Ta nièce et filleule de Bordeaux et son compagnon, ton neveu de Pau, ta nièce de Paris, Cathy venue de l'Oise, ils avaient tous fait le voyage.

Ne manquaient que ton beau-frère, hospitalisé pour un remplacement de hanche...et son fils, ton filleul, en vacances au bout du monde...et coincé suite aux attentats de Zaventem, avion resté au sol...

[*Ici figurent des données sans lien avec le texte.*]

(** Group Blockize of two blocks with one iterator each under the two
    loops [i] and [j]: the collector hands over two outer bindings and one
    outer iterator, and the constructor of the outer BlockRealize refuses
    them. *)
Example Blockize_blocks_unequal_lists_abort :
  (exists c n,
     @CollectSubstInfo.Collect ref_arith ref_schedule grp_state sref_grp_loop_j
       sref_grp_B1 500%nat = Ok (c, n) /\
     arr_size (CollectSubstInfo.outer_bindings_ c) = 2%nat /\
     arr_size (CollectSubstInfo.outer_iter_vars_ c) = 1%nat) /\
  @Blockize_blocks ref_arith ref_tir ref_schedule grp_state
    [sref_grp_B1; sref_grp_B2] false 500%nat
  = Err (InternalError "BlockRealize: |iter_values| == |block.iter_vars|").
Proof.
  split; [|vm_compute; reflexivity].
  destruct (@CollectSubstInfo.Collect ref_arith ref_schedule grp_state sref_grp_loop_j
              sref_grp_B1 500%nat) as [[c n]|e] eqn:Hc; [|vm_compute in Hc; discriminate].
  exists c, n. split; [reflexivity|].
  vm_compute in Hc. injection Hc as <- _. split; reflexivity.
Qed.

(** Blockize of the reduction at loop [i], group Blockize of the two blocks
    under loops [i] and [j], and Tensorize of the sample block. *)
Lemma generated_BlockRealize_sizes_equal_witness :
  (exists blockized f,
     @BlockizeImpl ref_arith ref_tir ref_schedule red_state sref_red_loop_i false
       (mkFrame 500 ∅ []) = Ok (blockized, f) /\
     sizes_equal blockized /\ length (BlockRealize.iter_values blockized) = 2%nat) /\
  (exists new_lca rw blockized,
     @BlockizeBlocks.Rewrite ref_arith ref_tir ref_schedule pair_state
       [sref_pair_P1; sref_pair_P2] sref_pair_loop_j (mkFrame 500 ∅ []) = Ok (new_lca, rw) /\
     BlockizeBlocks.blockized_ rw = Some blockized /\
     sizes_equal blockized /\ length (BlockRealize.iter_values blockized) = 2%nat /\
     realizes_sized new_lca = true) /\
  (exists r old nmid,
     @Tensorize_rewrite ref_arith ref_tir ref_schedule tensor_state sref_tensor_block
       sample_intrin false 500%nat = Ok ((r, old), nmid) /\
     sizes_equal r).
Proof.
  destruct (@generated_BlockRealize_sizes_equal ref_arith ref_tir ref_schedule)
    as (Hsingle & Hgroup & Htens).
  split; [|split].
  - destruct (@Blockize ref_arith ref_tir ref_schedule red_state sref_red_loop_i false
                500%nat) as [[[self' result] n1]|e] eqn:Hrun;
      [|vm_compute in Hrun; discriminate].
    destruct (Hsingle _ _ _ _ _ _ _ Hrun) as (blockized & f & Himpl & Hsz & _).
    exists blockized, f. split; [exact Himpl|]. split; [exact Hsz|].
    vm_compute in Himpl. injection Himpl as <- _. reflexivity.
  - destruct (@Blockize_blocks ref_arith ref_tir ref_schedule pair_state
                [sref_pair_P1; sref_pair_P2] false 500%nat)
      as [[[self' result] n1]|e] eqn:Hrun; [|vm_compute in Hrun; discriminate].
    destruct (Hgroup _ _ _ _ _ _ _ Hrun)
      as (lca & new_lca & rw & blockized & Hlca & Hrw & Hb & Hsz & Hdeep).
    vm_compute in Hlca. injection Hlca as <-.
    exists new_lca, rw, blockized. split; [exact Hrw|]. split; [exact Hb|].
    split; [exact Hsz|]. split; [|apply Hdeep; reflexivity].
    vm_compute in Hrw. injection Hrw as _ <-. vm_compute in Hb. injection Hb as <-.
    reflexivity.
  - destruct (@Tensorize ref_arith ref_tir ref_schedule tensor_state sref_tensor_block
                sample_intrin false 500%nat) as [[self' n1]|e] eqn:Hrun;
      [|vm_compute in Hrun; discriminate].
    apply (Htens _ _ _ _ _ _ _ Hrun).
    intros r0 Hr0. vm_compute in Hr0. injection Hr0 as <-. reflexivity.
Defined.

Les cousins et cousines, sauf Eliane et Jeanine, trop âgées et malades pour voyager...

Les voisins et voisines, les vieux amis de toujours (vieux car amis depuis longtemps et vieux... car la doyenne, Mimi approche les 93 printemps...), même ceux que nous n'avions pas vus depuis fort longtemps...et que tu aurais aimé avoir plus souvent au téléphone ou en visite chez toi...

Il y a eu de la musique (belle) et des discours : mon discours d'accueil où j'ai expliqué pourquoi tu n'étais pas là...

La lecture que mon frère a faite, gros effort car il n'aime pas parler devant la foule...

Un discours émouvant qui a fait pleurer tout le monde écrit par ta petite Agathe, qui a si bien parlé... et pleuré aussi.

Il y avait des fleurs et des fleurs, plein de fleurs, normal, c'était le printemps (malgré cette météo de merde).

Un deuxième zinzin deux heures plus tard nous a réunis, le noyau dur familial et les amis proches, avec ta chanson préférée, tous tes petits enfants qui ont lu un poème que tu aimes, et même un diaporama pour que tu sois présente malgré ton absence...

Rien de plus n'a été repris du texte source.